WHAT YOU WILL DO -
Only the lines below starting at the one that contains "d_Category : string;" and ending at the one that contains "d_Description : string;" are to be reproduced, exactly and with both ends kept.

Records drawn from a dataset -

(* ===== verification/RegistryTypes.v ===== *)
(** * The records of the registry, and its database as an interface
    (internal/registry/types.go, store.go)

    [RegistryStore] is what the service (file Registry) asks of the database, with
    what it relies on as laws; file Store models the database of the program and
    shows that it has them. *)

From Stdlib Require Import QArith.
From S2P Require Import Prelude.
#[local] Open Scope Z_scope.

(** ** Records *)

Record Device := mkDevice {
  d_ID : Z;
  d_Category : string;
  d_Protocol : string;
  d_SourceKey : string;
  d_OwnerUserID : Z;
  d_Name : string;
  d_Callsign : string;
  d_DMRID : Z;
  d_Model : string;
  d_Serial : string;
  d_IP : string;
  d_Port : Z;
  d_Status : string;
  d_Online : bool;
  d_FirstSeenAt : time;
  d_LastSeenAt : time;
  d_LastCallAt : time;
  d_RXFreq : Z;
  d_TXFreq : Z;
  d_TXPower : Z;
  d_ColorCode : Z;
  d_Latitude : Q;
  d_Longitude : Q;
  d_Height : Z;
  d_Location : string;
  d_Description : string;
  d_URL : string;
  d_Slots : Z;
  d_Notes : string;
  d_DevicePassword : string;
  d_NRLServerAddr : string;
  d_NRLServerPort : Z;
  d_NRLSSID : Z;
  d_NRLUDPPort : Z;
  d_NRLSlot : Z;
  d_Disabled : bool;
  d_ExtraJSON : string
}.

Definition with_callsign (d : Device) (cs : string) : Device :=
  mkDevice
    (d_ID d) (d_Category d) (d_Protocol d) (d_SourceKey d) (d_OwnerUserID d) (d_Name d) cs (d_DMRID d) (d_Model d) (d_Serial d) (d_IP d) (d_Port d)
    (d_Status d) (d_Online d) (d_FirstSeenAt d) (d_LastSeenAt d) (d_LastCallAt d) (d_RXFreq d) (d_TXFreq d) (d_TXPower d) (d_ColorCode d)
    (d_Latitude d) (d_Longitude d) (d_Height d) (d_Location d) (d_Description d) (d_URL d) (d_Slots d) (d_Notes d) (d_DevicePassword d)
    (d_NRLServerAddr d) (d_NRLServerPort d) (d_NRLSSID d) (d_NRLUDPPort d) (d_NRLSlot d) (d_Disabled d) (d_ExtraJSON d).
Definition device_offline (d : Device) (status : string) (now : time) : Device :=
  mkDevice
    (d_ID d) (d_Category d) (d_Protocol d) (d_SourceKey d) (d_OwnerUserID d) (d_Name d) (d_Callsign d) (d_DMRID d) (d_Model d) (d_Serial d) (d_IP d)
    (d_Port d) status false (d_FirstSeenAt d) now (d_LastCallAt d) (d_RXFreq d) (d_TXFreq d) (d_TXPower d) (d_ColorCode d) (d_Latitude d)
    (d_Longitude d) (d_Height d) (d_Location d) (d_Description d) (d_URL d) (d_Slots d) (d_Notes d) (d_DevicePassword d) (d_NRLServerAddr d)
    (d_NRLServerPort d) (d_NRLSSID d) (d_NRLUDPPort d) (d_NRLSlot d) (d_Disabled d) (d_ExtraJSON d).
Definition with_call_at (d : Device) (at_ : time) : Device :=
  mkDevice
    (d_ID d) (d_Category d) (d_Protocol d) (d_SourceKey d) (d_OwnerUserID d) (d_Name d) (d_Callsign d) (d_DMRID d) (d_Model d) (d_Serial d) (d_IP d)
    (d_Port d) (d_Status d) (d_Online d) (d_FirstSeenAt d) (d_LastSeenAt d) at_ (d_RXFreq d) (d_TXFreq d) (d_TXPower d) (d_ColorCode d) (d_Latitude d)
    (d_Longitude d) (d_Height d) (d_Location d) (d_Description d) (d_URL d) (d_Slots d) (d_Notes d) (d_DevicePassword d) (d_NRLServerAddr d)
    (d_NRLServerPort d) (d_NRLSSID d) (d_NRLUDPPort d) (d_NRLSlot d) (d_Disabled d) (d_ExtraJSON d).

Record CallRecord := mkCallRecord {
  r_ID : Z;
  r_CreatedAt : time;
  r_EndedAt : time;
  r_DurationMS : Z;
  r_Frontend : string;
  r_SourceCategory : string;
  r_SourceKey : string;
  r_SourceName : string;
  r_SourceCallsign : string;
  r_SourceDMRID : Z;
  r_SrcID : Z;
  r_DstID : Z;
  r_RepeaterID : Z;
  r_CallSlot : Z;
  r_CallType : string;
  r_StreamID : Z;
  r_FromIP : string;
  r_FromPort : Z
}.

Definition with_id (d : CallRecord) (id : Z) : CallRecord :=
  mkCallRecord
    id (r_CreatedAt d) (r_EndedAt d) (r_DurationMS d) (r_Frontend d) (r_SourceCategory d) (r_SourceKey d) (r_SourceName d) (r_SourceCallsign d)
    (r_SourceDMRID d) (r_SrcID d) (r_DstID d) (r_RepeaterID d) (r_CallSlot d) (r_CallType d) (r_StreamID d) (r_FromIP d) (r_FromPort d).
Definition with_source_callsign (d : CallRecord) (cs : string) : CallRecord :=
  mkCallRecord
    (r_ID d) (r_CreatedAt d) (r_EndedAt d) (r_DurationMS d) (r_Frontend d) (r_SourceCategory d) (r_SourceKey d) (r_SourceName d) cs (r_SourceDMRID d)
    (r_SrcID d) (r_DstID d) (r_RepeaterID d) (r_CallSlot d) (r_CallType d) (r_StreamID d) (r_FromIP d) (r_FromPort d).
Definition with_times (d : CallRecord) (created ended : time) (duration : Z) : CallRecord :=
  mkCallRecord
    (r_ID d) created ended duration (r_Frontend d) (r_SourceCategory d) (r_SourceKey d) (r_SourceName d) (r_SourceCallsign d) (r_SourceDMRID d)
    (r_SrcID d) (r_DstID d) (r_RepeaterID d) (r_CallSlot d) (r_CallType d) (r_StreamID d) (r_FromIP d) (r_FromPort d).


Definition recentCallLimit : nat := 50.
Definition event_cap : nat := 32.

Record User := mkUser {
  u_ID : Z;
  u_Username : string;
  u_Callsign : string;
  u_Email : string;
  u_PasswordHash : string;
  u_Role : string;
  u_Enabled : bool;
  u_CreatedAt : time;
  u_UpdatedAt : time;
  u_LastLoginAt : time
}.

Record StaticGroup := mkStaticGroup { sg_SourceKey : string; sg_Slot : Z; sg_GroupID : Z }.

(** The fields to change. *)
Record DevicePatch := mkDevicePatch {
  p_OwnerUserID : option Z;
  p_Name : option string;
  p_Callsign : option string;
  p_Notes : option string;
  p_Disabled : option bool;
  p_DMRID : option Z;
  p_Model : option string;
  p_Description : option string;
  p_Location : option string;
  p_DevicePassword : option string;
  p_NRLServerAddr : option string;
  p_NRLServerPort : option Z;
  p_NRLSSID : option Z;
  p_NRLUDPPort : option Z;
  p_NRLSlot : option Z
}.

(** ** The interface

    The operations of the store that the service is built on; [None] and [false]
    are errors, and the last argument of those that look at the clock is its
    time. *)
Class RegistryStore := {
  Db : Type;
  store_InsertCall : Db -> CallRecord -> time -> Db * option Z;
  store_UpdateCallDuration : Db -> Z -> time -> Z -> Db * bool;
  store_UpsertDevice : Db -> Device -> time -> Db * option Device;
  store_FindUserIDByCallsign : Db -> string -> Db * option Z;
  store_AssignDeviceOwner : Db -> Z -> Z -> Db * option Device;
  store_UpdateDeviceMetadata : Db -> Z -> DevicePatch -> Db * option Device;
  store_DeleteDevice : Db -> Z -> Db * option Device;
  (** the largest identifier of a call so far, and how many calls there were *)
  newest : Db -> Z;
  total : Db -> Z;
  (** no operation will fail *)
  reliable : Db -> Prop
}.

(** What an operation that is not about calls leaves as it was. *)
Definition calls_kept `{RegistryStore} (db db' : Db) : Prop := newest db' = newest db /\ total db' = total db /\ (reliable db -> reliable db').

(** Identifiers of calls are assigned in ascending order, and every call is
    counted. *)
Class RegistryStoreLaws `{RegistryStore} : Prop := {
  insert_ascends db c now : let '(db', id) := store_InsertCall db c now in
    match id with Some id => newest db < id /\ newest db' = id /\ total db' = total db + 1 | None => newest db' = newest db /\ total db' = total db end;
  update_keeps db id ended duration : calls_kept db (fst (store_UpdateCallDuration db id ended duration));
  update_reliable db id ended duration : reliable db -> snd (store_UpdateCallDuration db id ended duration) = true;
  upsert_keeps db d now : calls_kept db (fst (store_UpsertDevice db d now));
  find_keeps db callsign : calls_kept db (fst (store_FindUserIDByCallsign db callsign));
  assign_keeps db id owner : calls_kept db (fst (store_AssignDeviceOwner db id owner));
  metadata_keeps db id patch : calls_kept db (fst (store_UpdateDeviceMetadata db id patch));
  delete_keeps db id : calls_kept db (fst (store_DeleteDevice db id))
}.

EXPECTED ANSWER -
  d_Category : string;
  d_Protocol : string;
  d_SourceKey : string;
  d_OwnerUserID : Z;
  d_Name : string;
  d_Callsign : string;
  d_DMRID : Z;
  d_Model : string;
  d_Serial : string;
  d_IP : string;
  d_Port : Z;
  d_Status : string;
  d_Online : bool;
  d_FirstSeenAt : time;
  d_LastSeenAt : time;
  d_LastCallAt : time;
  d_RXFreq : Z;
  d_TXFreq : Z;
  d_TXPower : Z;
  d_ColorCode : Z;
  d_Latitude : Q;
  d_Longitude : Q;
  d_Height : Z;
  d_Location : string;
  d_Description : string;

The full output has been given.